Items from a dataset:
━━━
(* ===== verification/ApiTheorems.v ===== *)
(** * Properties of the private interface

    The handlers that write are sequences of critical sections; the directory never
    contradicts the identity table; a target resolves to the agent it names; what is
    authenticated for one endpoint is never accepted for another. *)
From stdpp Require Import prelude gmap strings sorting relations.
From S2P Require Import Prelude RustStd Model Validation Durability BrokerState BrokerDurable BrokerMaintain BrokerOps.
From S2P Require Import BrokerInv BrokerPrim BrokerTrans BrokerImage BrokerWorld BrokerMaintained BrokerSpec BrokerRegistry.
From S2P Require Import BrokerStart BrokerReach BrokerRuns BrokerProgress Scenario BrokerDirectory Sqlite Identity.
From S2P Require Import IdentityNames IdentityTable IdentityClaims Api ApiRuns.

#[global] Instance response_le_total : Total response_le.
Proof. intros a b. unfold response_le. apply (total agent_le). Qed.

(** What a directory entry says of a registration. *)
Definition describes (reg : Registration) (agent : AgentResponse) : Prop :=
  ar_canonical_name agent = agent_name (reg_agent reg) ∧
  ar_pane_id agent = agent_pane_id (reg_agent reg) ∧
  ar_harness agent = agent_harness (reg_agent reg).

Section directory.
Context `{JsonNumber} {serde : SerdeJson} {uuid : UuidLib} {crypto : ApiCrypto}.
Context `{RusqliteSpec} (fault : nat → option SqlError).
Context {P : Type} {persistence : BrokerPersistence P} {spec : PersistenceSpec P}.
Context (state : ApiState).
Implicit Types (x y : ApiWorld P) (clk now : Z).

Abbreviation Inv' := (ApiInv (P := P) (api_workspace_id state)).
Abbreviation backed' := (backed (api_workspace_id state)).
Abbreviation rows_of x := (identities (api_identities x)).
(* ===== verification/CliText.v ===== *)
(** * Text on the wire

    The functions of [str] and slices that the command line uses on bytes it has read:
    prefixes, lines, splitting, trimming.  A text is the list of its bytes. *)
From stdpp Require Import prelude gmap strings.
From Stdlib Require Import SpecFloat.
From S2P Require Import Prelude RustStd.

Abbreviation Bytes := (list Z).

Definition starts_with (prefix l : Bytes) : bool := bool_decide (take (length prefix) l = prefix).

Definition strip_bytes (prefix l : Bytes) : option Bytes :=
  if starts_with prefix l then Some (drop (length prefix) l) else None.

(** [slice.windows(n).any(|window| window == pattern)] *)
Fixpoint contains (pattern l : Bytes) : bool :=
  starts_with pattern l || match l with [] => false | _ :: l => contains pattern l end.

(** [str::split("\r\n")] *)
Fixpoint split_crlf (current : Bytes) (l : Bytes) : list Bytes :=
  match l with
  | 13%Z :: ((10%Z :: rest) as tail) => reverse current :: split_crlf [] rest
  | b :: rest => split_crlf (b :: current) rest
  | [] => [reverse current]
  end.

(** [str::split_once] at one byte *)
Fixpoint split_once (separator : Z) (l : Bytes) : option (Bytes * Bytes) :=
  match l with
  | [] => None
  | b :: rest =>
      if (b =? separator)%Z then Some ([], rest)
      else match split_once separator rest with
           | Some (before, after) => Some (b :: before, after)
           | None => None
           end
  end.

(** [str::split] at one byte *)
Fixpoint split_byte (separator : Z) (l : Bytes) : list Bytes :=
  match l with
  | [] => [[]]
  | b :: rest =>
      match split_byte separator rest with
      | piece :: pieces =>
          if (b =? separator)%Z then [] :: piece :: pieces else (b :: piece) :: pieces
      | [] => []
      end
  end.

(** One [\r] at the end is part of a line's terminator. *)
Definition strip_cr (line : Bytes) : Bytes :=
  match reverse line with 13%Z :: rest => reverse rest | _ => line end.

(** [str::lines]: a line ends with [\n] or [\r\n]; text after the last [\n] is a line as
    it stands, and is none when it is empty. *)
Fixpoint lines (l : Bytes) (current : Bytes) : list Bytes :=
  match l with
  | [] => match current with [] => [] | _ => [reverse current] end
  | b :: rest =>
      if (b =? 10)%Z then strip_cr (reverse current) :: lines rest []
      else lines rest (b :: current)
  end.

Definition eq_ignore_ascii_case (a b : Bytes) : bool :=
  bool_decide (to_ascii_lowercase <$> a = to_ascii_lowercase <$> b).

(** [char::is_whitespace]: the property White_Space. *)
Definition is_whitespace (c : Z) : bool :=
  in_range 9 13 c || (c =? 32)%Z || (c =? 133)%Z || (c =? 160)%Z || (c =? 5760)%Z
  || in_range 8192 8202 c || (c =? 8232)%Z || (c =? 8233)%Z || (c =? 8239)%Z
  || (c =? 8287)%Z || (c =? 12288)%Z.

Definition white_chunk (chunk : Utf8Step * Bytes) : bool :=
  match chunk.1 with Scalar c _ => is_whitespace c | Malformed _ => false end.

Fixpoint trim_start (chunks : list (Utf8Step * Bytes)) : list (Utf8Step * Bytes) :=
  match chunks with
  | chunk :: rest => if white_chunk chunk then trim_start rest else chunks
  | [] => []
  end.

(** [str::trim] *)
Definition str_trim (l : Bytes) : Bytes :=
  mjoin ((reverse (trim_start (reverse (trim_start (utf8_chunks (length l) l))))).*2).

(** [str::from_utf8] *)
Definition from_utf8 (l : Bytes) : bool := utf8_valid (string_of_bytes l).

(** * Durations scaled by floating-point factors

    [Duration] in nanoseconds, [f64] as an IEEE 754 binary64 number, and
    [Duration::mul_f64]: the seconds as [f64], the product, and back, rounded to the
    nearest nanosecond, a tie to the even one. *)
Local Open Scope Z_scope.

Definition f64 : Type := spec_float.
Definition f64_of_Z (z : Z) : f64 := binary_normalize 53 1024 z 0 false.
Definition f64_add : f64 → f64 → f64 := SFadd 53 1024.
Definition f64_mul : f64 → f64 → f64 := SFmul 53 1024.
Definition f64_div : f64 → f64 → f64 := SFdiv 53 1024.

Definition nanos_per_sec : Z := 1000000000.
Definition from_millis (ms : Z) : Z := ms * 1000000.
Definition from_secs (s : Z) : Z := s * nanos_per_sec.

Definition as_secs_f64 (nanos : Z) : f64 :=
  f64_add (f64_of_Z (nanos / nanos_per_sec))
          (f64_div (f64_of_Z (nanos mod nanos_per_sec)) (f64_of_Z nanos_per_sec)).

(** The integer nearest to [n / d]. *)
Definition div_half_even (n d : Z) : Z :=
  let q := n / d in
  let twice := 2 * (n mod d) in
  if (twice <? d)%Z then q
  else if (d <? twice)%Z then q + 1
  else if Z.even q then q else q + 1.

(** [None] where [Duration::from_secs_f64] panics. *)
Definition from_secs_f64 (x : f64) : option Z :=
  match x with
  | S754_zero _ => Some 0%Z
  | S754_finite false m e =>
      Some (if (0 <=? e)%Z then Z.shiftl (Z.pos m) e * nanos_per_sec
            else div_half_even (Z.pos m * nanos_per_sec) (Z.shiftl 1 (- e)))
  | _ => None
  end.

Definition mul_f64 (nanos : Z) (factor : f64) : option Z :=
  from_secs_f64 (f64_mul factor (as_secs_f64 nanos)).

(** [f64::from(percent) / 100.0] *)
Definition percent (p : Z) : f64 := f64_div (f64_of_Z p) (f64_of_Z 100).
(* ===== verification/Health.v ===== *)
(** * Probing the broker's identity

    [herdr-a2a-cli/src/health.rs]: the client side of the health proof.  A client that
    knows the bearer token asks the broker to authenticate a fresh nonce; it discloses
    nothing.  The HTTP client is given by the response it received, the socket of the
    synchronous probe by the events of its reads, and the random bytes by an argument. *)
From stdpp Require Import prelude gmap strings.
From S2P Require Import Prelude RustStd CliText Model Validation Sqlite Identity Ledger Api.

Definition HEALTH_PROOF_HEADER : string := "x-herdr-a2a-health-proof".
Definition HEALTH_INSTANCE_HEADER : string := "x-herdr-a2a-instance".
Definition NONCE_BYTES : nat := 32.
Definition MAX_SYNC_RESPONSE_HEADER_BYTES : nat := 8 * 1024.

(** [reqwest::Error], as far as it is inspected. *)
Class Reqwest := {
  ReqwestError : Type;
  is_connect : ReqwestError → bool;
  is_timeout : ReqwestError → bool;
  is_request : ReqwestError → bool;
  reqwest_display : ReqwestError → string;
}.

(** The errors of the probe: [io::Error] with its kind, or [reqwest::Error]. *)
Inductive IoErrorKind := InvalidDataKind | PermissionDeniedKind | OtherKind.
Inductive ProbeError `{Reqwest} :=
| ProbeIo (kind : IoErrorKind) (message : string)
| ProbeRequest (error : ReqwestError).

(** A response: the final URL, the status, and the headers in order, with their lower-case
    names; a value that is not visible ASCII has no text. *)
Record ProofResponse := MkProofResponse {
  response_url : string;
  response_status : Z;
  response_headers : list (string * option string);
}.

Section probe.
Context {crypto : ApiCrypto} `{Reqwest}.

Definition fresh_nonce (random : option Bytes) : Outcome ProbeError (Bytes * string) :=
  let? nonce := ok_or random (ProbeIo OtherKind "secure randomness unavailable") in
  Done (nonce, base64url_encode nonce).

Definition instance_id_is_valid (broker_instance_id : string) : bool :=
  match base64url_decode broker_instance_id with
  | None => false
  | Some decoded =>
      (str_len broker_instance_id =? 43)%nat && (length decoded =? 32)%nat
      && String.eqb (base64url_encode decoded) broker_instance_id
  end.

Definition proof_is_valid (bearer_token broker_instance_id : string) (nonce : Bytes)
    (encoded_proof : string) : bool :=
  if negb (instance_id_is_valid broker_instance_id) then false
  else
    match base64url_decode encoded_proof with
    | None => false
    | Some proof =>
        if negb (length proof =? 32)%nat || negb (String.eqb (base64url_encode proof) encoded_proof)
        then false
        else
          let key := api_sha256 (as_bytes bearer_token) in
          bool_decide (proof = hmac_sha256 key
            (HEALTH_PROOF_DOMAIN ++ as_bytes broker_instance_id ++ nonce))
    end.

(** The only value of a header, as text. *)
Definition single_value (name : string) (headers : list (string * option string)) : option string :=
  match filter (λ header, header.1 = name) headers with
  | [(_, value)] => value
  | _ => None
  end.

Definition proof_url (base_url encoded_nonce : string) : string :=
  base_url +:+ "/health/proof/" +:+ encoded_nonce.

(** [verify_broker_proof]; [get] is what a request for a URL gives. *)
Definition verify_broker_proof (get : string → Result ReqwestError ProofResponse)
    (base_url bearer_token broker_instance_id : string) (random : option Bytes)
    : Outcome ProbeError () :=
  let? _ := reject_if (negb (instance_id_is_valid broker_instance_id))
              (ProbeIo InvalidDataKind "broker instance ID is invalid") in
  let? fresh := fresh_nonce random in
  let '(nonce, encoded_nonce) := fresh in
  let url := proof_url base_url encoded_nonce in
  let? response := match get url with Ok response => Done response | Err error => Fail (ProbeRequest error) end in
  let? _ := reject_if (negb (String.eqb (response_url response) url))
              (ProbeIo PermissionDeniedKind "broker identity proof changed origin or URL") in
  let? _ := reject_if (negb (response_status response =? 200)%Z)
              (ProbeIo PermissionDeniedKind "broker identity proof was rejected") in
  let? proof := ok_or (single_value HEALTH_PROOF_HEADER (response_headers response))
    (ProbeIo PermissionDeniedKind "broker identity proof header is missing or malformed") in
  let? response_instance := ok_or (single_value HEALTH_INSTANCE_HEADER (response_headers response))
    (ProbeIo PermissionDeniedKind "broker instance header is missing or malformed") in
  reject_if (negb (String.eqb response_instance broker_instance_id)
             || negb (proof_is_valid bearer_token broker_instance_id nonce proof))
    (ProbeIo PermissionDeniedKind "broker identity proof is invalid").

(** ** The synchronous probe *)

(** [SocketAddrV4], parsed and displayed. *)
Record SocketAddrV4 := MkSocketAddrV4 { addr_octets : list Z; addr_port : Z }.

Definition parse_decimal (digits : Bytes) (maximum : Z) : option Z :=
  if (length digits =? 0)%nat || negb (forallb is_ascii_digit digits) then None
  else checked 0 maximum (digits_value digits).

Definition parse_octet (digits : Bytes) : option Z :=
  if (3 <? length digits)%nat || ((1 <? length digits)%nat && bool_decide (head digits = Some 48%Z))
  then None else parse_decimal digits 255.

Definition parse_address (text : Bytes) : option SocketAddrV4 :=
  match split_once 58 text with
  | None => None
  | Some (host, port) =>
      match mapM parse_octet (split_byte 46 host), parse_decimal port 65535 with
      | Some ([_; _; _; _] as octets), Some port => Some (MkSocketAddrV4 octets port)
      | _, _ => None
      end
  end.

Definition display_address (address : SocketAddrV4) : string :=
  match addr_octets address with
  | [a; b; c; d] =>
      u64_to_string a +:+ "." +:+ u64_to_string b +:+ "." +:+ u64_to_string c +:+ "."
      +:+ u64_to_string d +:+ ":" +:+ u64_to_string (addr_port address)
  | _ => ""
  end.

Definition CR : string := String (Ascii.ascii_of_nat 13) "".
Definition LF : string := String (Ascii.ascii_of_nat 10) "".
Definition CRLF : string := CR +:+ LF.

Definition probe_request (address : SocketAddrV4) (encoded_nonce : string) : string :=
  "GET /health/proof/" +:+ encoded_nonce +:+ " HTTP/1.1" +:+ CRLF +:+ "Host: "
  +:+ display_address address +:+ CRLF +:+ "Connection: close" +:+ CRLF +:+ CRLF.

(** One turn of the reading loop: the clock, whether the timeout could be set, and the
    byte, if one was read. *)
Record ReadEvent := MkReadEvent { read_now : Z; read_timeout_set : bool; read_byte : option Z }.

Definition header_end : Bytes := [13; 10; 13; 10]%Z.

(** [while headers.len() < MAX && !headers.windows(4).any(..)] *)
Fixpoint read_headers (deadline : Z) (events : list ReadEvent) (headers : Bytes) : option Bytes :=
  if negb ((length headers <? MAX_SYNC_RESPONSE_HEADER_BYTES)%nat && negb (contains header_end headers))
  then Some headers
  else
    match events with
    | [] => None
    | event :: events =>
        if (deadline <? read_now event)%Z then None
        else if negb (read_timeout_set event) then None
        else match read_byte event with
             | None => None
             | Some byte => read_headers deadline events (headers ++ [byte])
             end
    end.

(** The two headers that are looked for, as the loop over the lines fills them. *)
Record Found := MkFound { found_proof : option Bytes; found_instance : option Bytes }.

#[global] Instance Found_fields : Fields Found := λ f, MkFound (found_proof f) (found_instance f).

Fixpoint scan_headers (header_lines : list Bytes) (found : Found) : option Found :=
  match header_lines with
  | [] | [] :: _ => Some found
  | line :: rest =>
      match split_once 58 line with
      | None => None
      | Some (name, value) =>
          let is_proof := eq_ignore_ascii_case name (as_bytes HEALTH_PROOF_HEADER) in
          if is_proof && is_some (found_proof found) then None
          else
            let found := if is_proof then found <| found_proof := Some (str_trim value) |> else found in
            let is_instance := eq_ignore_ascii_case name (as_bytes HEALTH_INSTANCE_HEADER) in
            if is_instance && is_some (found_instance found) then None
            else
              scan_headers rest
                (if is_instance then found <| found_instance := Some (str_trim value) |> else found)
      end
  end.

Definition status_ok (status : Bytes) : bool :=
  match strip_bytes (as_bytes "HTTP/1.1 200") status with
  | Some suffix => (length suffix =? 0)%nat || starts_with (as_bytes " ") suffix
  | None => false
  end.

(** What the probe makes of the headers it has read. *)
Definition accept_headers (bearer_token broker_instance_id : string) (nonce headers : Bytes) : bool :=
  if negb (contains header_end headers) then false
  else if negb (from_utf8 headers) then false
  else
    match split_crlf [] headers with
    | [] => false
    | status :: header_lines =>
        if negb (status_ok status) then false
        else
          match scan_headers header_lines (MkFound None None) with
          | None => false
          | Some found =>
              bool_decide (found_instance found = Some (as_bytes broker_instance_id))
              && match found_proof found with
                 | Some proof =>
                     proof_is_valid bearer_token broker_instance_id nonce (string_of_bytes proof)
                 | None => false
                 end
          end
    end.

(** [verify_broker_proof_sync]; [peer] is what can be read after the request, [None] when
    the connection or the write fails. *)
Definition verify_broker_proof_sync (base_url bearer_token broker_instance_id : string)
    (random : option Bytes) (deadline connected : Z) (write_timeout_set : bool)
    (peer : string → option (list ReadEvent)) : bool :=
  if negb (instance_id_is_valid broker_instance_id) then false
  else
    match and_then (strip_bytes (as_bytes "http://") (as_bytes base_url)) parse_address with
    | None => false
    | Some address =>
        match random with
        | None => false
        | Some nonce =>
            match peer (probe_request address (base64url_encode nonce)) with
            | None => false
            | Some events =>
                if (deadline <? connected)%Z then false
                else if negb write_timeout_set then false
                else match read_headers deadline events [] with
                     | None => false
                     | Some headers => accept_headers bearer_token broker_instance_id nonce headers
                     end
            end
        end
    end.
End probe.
━━━
• **Task to complete**:
Out of the records above, pull each line containing the word "ReadEvent".

• **Answer for this exercise**:
Record ReadEvent := MkReadEvent { read_now : Z; read_timeout_set : bool; read_byte : option Z }.
Fixpoint read_headers (deadline : Z) (events : list ReadEvent) (headers : Bytes) : option Bytes :=
    (peer : string → option (list ReadEvent)) : bool :=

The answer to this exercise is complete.